Swimsuit season is upon us! Banish the belly fat and unleash your inner ab-solute Superhero.
Excess belly fat can be a stubborn and frustrating challenge, and not only does it affect your appearance, it also poses some serious health risks that include heart disease and type 2 diabetes.
It is important to understand the struggles linked to belly fat to motivate yourself to take action and improve your overall well-being. We’re here to accompany you every step of the way toward a healthier, happier, and slimmer you.
Let’s start with perfect exercises that will banish belly bulge and replace it with a flatter and more defined stomach.
– Lie on your back with your knees bent and arms by your side.
– Exhale, lift your legs and bring them towards your chest.
– As you lift your legs, curl your hips toward your chest.
– Inhale and slowly lower your legs and hips back to the initial position.
– Do as much reps as possible and focus on engaging your abs.
– Position yourself on the floor, face down.
– Extend your legs back and make sure your body stays straight from head to toe
– Hold this position for as long as you can keep a proper form
– Make sure your back stays flat and when finished, slowly lower your knees to the ground
Planking can be quite a challenge to your body, but it remains one of the most effective exercises that guarantee a better posture and stronger core.
– First, lie on your back with arms and legs on the floor
– Stretch your legs up as far as you can. Make sure they remain straight.
– Then stretch your arms and try to join your fingertips to your toes while keeping your stomach muscles contracted
– Start with 15 reps and work your way up.
Note: for this exercise to work correctly, you must never lift your back off the ground.
– Lie flat on your back and extend your legs up toward the ceiling.

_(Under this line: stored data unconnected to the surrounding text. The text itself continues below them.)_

Lemma inv_CCopy c t gold m got v : cinv c → cs_thr c !! t = Some (CCopy gold m got) →
  Z.of_nat (length got) < m → cs_ring c !! cslot mask (gold + Z.of_nat (length got)) = Some v →
  cinv (set_thr t (CCopy gold m (got ++ [v])) c).
Proof.
  intros HI Ht Hm Hv. pose proof (ci_pc c HI t _ Ht) as (Hct & Hch & Hm0 & Hl & Hgot).
  pose proof (ci_order c HI) as Hord.
  split; cbn; try apply HI.
  - intros t' p Hp. apply lookup_insert_Some in Hp as [[-> <-]|[Hne Hp]].
    + cbn. rewrite length_app. cbn [length]. split_and!; try lia.
      rewrite Nat.add_1_r, (take_S_r _ _ v); [by rewrite <- Hgot|].
      rewrite lookup_drop. rewrite (ci_stable c HI) in Hv by lia. rewrite <- Hv. f_equal. lia.
    + pose proof (ci_pc c HI t' p Hp) as HPC. by destruct p.
  - intros t1 t2 p1 p2 Hne H1 H2.
    apply lookup_insert_Some in H1 as [[-> <-]|[Hne1 H1]]; apply lookup_insert_Some in H2 as [[-> <-]|[Hne2 H2]].
    + done.
    + apply (ci_disj c HI t1 t2 _ _ Hne Ht H2).
    + apply (ci_disj c HI t1 t2 _ _ Hne H1 Ht).
    + by apply (ci_disj c HI t1 t2).
  - intros i Hi. destruct (ci_pcover c HI i Hi) as (t' & p & g & n & Hp & Hr & Hb).
    exists t', p, g, n. split; [|done]. rewrite lookup_insert_ne; [done|]. intros ->. by rewrite Ht in Hp; simplify_eq.
  - intros i Hi. destruct (ci_ccover c HI i Hi) as (t' & p & g & n & Hp & Hr & Hb).
    destruct (decide (t' = t)) as [->|].
    + rewrite Ht in Hp. injection Hp as <-. exists t, (CCopy gold m (got ++ [v])), g, n.
      by rewrite lookup_insert_eq.
    + exists t', p, g, n. by rewrite lookup_insert_ne.
Qed.

Lemma inv_CPub c t gold m got : cinv c → cs_thr c !! t = Some (CCopy gold m got) →
  m ≤ Z.of_nat (length got) → u32 (cs_ct c) = u32 gold →
  cinv (mk_cstate (cs_ph c) (cs_pt c) (cs_ch c) (gold + m) (cs_ring c) (delete t (cs_thr c))
          (cs_log c) (cs_out c ++ got)).
Proof.
  intros HI Ht Hm E. pose proof (ci_pc c HI t _ Ht) as (Hct & Hch & Hm0 & Hl & Hgot).
  pose proof (ci_order c HI) as Hord. pose proof (ci_log c HI) as Hll. pose proof (pow2_31 k Hk).
  assert (gold = cs_ct c) as Eg by (apply u32_close; [done|lia]).
  split; cbn; try apply HI.
  - lia.
  - rewrite (ci_out c HI), Hgot, Eg. replace (length got) with (Z.to_nat m) by lia.
    replace (Z.to_nat (cs_ct c + m)) with (Z.to_nat (cs_ct c) + Z.to_nat m)%nat by lia. apply take_take_drop.
  - intros i Hi. apply (ci_stable c HI). lia.
  - intros t' p Hp. apply lookup_delete_Some in Hp as [Hne Hp].
    pose proof (ci_pc c HI t' p Hp) as HPC.
    apply (pc_inv_mono c); cbn; try lia; try done.
    + intros objs' gold' n' j' ->. by destruct HPC.
    + intros gold' m' got' ->. cbn in HPC.
      pose proof (ci_disj c HI t t' _ _ Hne Ht Hp) as [_ Hd]. cbn in Hd. lia.
  - intros t1 t2 p1 p2 Hne H1 H2. apply lookup_delete_Some in H1 as [? H1], H2 as [? H2].
    by apply (ci_disj c HI t1 t2).
  - intros i Hi. destruct (ci_pcover c HI i Hi) as (t' & p & g & n & Hp & Hr & Hb).
    exists t', p, g, n. split; [|done]. rewrite lookup_delete_ne; [done|]. intros ->. by rewrite Ht in Hp; simplify_eq.
  - intros i Hi. destruct (ci_ccover c HI i) as (t' & p & g & n & Hp & Hr & Hb); [lia|].
    exists t', p, g, n. split; [|done]. rewrite lookup_delete_ne; [done|]. intros ->.
    rewrite Ht in Hp. simplify_eq. cbn in Hr. simplify_eq. lia.
Qed.

(** Every step preserves the invariant. *)
Lemma cstep_inv c c' : cinv c → fresh c → cstep mask capacity c c' → cinv c'.
Proof.
  intros HI Hf Hstep. destruct Hstep as [c t objs b Ht Hl|c t n b Ht Hn|c t c' Hs].
  - apply inv_set; try done. by rewrite Ht.
  - apply inv_set; try done; [by rewrite Ht|cbn; lia].
  - unfold tstep in Hs. destruct (cs_thr c !! t) as [p|] eqn:Ht; [|done].
    pose proof (ci_pc c HI t p Ht) as HPC. pose proof (ci_order c HI) as Hord.
    destruct p as [objs b|objs b gold|objs b gold n|objs gold n j|n b|n b gold|n b gold m|gold m got].
    + simplify_eq. apply inv_set; try done; [by rewrite Ht; intros ? [= <-]|]. cbn in *. lia.
    + simplify_eq. by apply inv_PRead.
    + destruct (Z.eqb_spec (u32 (cs_ph c)) (u32 gold)); simplify_eq; [by eapply inv_PCas|].
      apply inv_set; try done; [by rewrite Ht; intros ? [= <-]|]. apply HPC.
    + destruct (Z.ltb_spec j n).
      * destruct (objs !! Z.to_nat j) as [v|] eqn:Hv; simplify_eq. by apply inv_PCopy.
      * destruct (Z.eqb_spec (u32 (cs_pt c)) (u32 gold)); simplify_eq. by eapply inv_PPub.
    + simplify_eq. apply inv_set; try done; [by rewrite Ht; intros ? [= <-]|]. cbn in *. lia.
    + simplify_eq. by apply inv_CRead.
    + destruct (Z.eqb_spec (u32 (cs_ch c)) (u32 gold)); simplify_eq; [by eapply inv_CCas|].
      apply inv_set; try done; [by rewrite Ht; intros ? [= <-]|]. apply HPC.
    + destruct (Z.ltb_spec (Z.of_nat (length got)) m).
      * destruct (cs_ring c !! cslot mask _) as [v|] eqn:Hv; simplify_eq. by apply inv_CCopy.
      * destruct (Z.eqb_spec (u32 (cs_ct c)) (u32 gold)); simplify_eq. by eapply inv_CPub.
Qed.

Lemma cinit_inv ring : size ≤ Z.of_nat (length ring) → cinv (cinit ring).
Proof. intros H. split; cbn; try done; try lia; intros; set_solver by lia. Qed.

Lemma creach_inv ring c : size ≤ Z.of_nat (length ring) → creach mask capacity ring c → cinv c.
Proof.
  intros Hr H. apply (rtc_ind_r (fun c => cinv c) (cinit ring)) in H; [done|by apply cinit_inv|].
  intros c1 c2 _ [Hf Hs] HI. by apply (cstep_inv c1).
Qed.
End Inv.

(** ** Running a schedule *)
Inductive move :=
| MEnqueue (t : nat) (objs : list Z) (behavior : Z)
| MDequeue (t : nat) (n behavior : Z)
| MRun (t : nat).

Definition fresh_pcb (c : cstate) (p : pc) : bool :=
  match p with
  | PCas _ _ gold _ => cs_ph c - gold <? 2 ^ 32
  | CCas _ _ gold _ => cs_ch c - gold <? 2 ^ 32
  | _ => true
  end.
Definition cmove (mask capacity : Z) (c : cstate) (m : move) : option cstate :=
  if forallb (fun '(_, p) => fresh_pcb c p) (map_to_list (cs_thr c)) then
    match m with
    | MEnqueue t objs b =>
        match cs_thr c !! t with
        | None => if Z.of_nat (length objs) <? 2 ^ 32 then Some (set_thr t (PStart objs b) c) else None
        | Some _ => None
        end
    | MDequeue t n b =>
        match cs_thr c !! t with
        | None => if (0 <=? n) && (n <? 2 ^ 32) then Some (set_thr t (CStart n b) c) else None
        | Some _ => None
        end
    | MRun t => tstep mask capacity c t
    end
  else None.
Fixpoint cexec (mask capacity : Z) (c : cstate) (ms : list move) : option cstate :=
  match ms with
  | [] => Some c
  | m :: ms => cmove mask capacity c m ≫= fun c => cexec mask capacity c ms
  end.

Lemma cexec_reach mask capacity ring ms c c' :
  creach mask capacity ring c → cexec mask capacity c ms = Some c' → creach mask capacity ring c'.
Proof.
  revert c. induction ms as [|m ms IH]; intros c Hc E; cbn in E; [by simplify_eq|].
  apply bind_Some in E as (c1 & E1 & E2). apply (IH c1); [|done].
  eapply rtc_r; [exact Hc|]. unfold cmove in E1.
  destruct (forallb _ _) eqn:Hf; [|done]. split.
  - intros t p Hp. rewrite forallb_forall in Hf. apply elem_of_map_to_list, list_elem_of_In, Hf in Hp.
    destruct p; cbn in *; try done; lia.
  - destruct m as [t objs b|t n b|t].
    + destruct (cs_thr c !! t) eqn:?; [done|]. destruct (Z.ltb_spec (Z.of_nat (length objs)) (2 ^ 32)); simplify_eq.
      by constructor.
    + destruct (cs_thr c !! t) eqn:?; [done|]. destruct ((0 <=? n) && (n <? 2 ^ 32)) eqn:?; simplify_eq. zprop.
      by constructor.
    + by econstructor.
Qed.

– Keep your hands by your sides with palms facing down.
– Lower one leg and keep it hovering a few inches off the ground.
– Now lower the opposite leg while lifting the other one toward the ceiling.
– Continue alternating the leg movements and maintain a steady pace.
– By continuously doing this exercise, you will keep your core engaged.
– Do as much reps as you can to strengthen your core and target your abs.
– This time, you will lie flat on your stomach.
– Place your palms on the ground and keep your legs extended behind you.
– Try to lift your upper body off the ground while keeping your lower body relaxed.
– Hold the position for a few breaths before slowly lowering your upper body to the ground.
– Repeat this exercise as much as needed.
– Lie on your back on the floor with your arms on your sides.
– Put your legs together and lift them 5 cm off the ground while taking a deep breath.
– Swing the legs to the right side and then back to the center.
– Then swing the legs to the right side and return to the center.
– You can start by doing 3 sets of 15 reps.
– Stand with your legs shoulder-width apart
– Extend your hands in front of you to maintain balance.
– Lower your body down into a squat position as if you are about to sit on a chair.
– As you come up, rotate your upper body to one side.
– Now return to the center and repeat the squat.
– This time, rotate your upper body to the opposite side.
– Continue alternating the twisting motion with each squat.
As you might have already noticed, you will need a medical ball to target multiple muscle groups including the core and hips.
– Stand upright with your legs shoulder-width apart.
– Bend your knees slightly and hinge forward at the hips.
– Swing the ball from the top of your head to the bottom, passing it between your legs.
– Then return to the starting position.
– Continue swinging the medicinal ball for a desired number of reps.
For this exercise, you will need a chair.
– Sit on a chair and put your hands firmly on the edges.
– join your legs and lift them two inches off the floor to engage your core muscles.
– Now, try to lift your buttocks by resting your whole body on your arms.
– Maintain that position for a few seconds.
– Then release and return to the initial position.
– Perform a desired number of reps to target abdominal muscles and lower abs.
– Warm-up: Always start with warm-up sessions and make sure they include cardio exercises and dynamic stretches to improve flexibility.
– Hydration: Stay hydrated before, during, and after the exercise to support optimal performance and help maintain overall health.
– Rest and recovery: Don’t forget to listen to your body’s signals and give yourself enough time to recover and regain energy. This allows your muscles to repair and rebuild.
– Get enough sleep: Get adequate sleep to allow your body to recover. Sleep is quite important for muscle repair, hormone regulation, and overall well-being.